→ Required work:
In the data below, find the line containing "[storage_validator] has been", then set down that line and every later line up to and including the line containing "FeatureConfigStorageValidator_t → list", exactly.

━━━━━ Supplied records ━━━━━

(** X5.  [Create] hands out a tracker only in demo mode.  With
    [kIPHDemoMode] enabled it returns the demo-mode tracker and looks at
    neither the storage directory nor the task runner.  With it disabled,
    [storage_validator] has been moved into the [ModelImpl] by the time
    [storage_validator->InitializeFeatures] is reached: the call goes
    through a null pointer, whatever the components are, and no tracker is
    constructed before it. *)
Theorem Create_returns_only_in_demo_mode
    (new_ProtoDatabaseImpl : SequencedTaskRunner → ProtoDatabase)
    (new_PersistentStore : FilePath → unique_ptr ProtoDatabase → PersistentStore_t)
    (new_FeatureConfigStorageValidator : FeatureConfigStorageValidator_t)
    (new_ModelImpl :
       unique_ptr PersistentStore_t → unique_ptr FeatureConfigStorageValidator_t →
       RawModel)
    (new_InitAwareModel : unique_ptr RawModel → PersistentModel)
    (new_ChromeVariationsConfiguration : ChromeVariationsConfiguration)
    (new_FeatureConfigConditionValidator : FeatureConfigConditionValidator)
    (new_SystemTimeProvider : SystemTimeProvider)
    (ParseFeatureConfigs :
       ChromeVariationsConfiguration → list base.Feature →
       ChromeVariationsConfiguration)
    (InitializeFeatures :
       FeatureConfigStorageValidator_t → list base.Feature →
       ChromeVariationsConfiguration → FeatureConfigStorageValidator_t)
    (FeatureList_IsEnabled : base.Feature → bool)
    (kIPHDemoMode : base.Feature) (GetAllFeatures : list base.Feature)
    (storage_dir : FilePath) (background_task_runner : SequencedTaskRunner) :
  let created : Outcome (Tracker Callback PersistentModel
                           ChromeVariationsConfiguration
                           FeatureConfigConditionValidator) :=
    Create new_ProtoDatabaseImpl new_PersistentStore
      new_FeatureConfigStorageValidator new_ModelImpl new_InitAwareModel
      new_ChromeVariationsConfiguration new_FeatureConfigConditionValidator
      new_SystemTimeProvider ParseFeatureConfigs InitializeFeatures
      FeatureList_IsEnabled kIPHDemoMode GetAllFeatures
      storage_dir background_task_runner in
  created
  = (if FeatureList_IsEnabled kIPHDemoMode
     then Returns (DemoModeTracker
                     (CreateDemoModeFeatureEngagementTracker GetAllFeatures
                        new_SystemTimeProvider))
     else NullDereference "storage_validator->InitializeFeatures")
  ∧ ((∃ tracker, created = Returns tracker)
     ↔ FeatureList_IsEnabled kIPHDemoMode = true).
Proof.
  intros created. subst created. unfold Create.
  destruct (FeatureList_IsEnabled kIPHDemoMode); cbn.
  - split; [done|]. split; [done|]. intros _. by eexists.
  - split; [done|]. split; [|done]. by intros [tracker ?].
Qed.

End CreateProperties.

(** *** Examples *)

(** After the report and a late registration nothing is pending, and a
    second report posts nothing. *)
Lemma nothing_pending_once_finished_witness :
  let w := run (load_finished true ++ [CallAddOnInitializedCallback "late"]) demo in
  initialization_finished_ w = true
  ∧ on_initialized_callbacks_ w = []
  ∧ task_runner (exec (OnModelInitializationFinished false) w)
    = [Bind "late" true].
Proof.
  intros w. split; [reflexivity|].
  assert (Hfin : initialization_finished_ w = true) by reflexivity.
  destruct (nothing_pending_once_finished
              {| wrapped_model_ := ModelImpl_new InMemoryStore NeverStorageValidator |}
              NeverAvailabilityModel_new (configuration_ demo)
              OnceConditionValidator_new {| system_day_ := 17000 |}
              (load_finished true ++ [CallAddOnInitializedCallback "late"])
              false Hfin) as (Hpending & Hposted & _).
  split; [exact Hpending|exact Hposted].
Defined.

━━━━━

→ Response to the exercise:
    [storage_validator] has been moved into the [ModelImpl] by the time
    [storage_validator->InitializeFeatures] is reached: the call goes
    through a null pointer, whatever the components are, and no tracker is
    constructed before it. *)
Theorem Create_returns_only_in_demo_mode
    (new_ProtoDatabaseImpl : SequencedTaskRunner → ProtoDatabase)
    (new_PersistentStore : FilePath → unique_ptr ProtoDatabase → PersistentStore_t)
    (new_FeatureConfigStorageValidator : FeatureConfigStorageValidator_t)
    (new_ModelImpl :
       unique_ptr PersistentStore_t → unique_ptr FeatureConfigStorageValidator_t →
       RawModel)
    (new_InitAwareModel : unique_ptr RawModel → PersistentModel)
    (new_ChromeVariationsConfiguration : ChromeVariationsConfiguration)
    (new_FeatureConfigConditionValidator : FeatureConfigConditionValidator)
    (new_SystemTimeProvider : SystemTimeProvider)
    (ParseFeatureConfigs :
       ChromeVariationsConfiguration → list base.Feature →
       ChromeVariationsConfiguration)
    (InitializeFeatures :
       FeatureConfigStorageValidator_t → list base.Feature →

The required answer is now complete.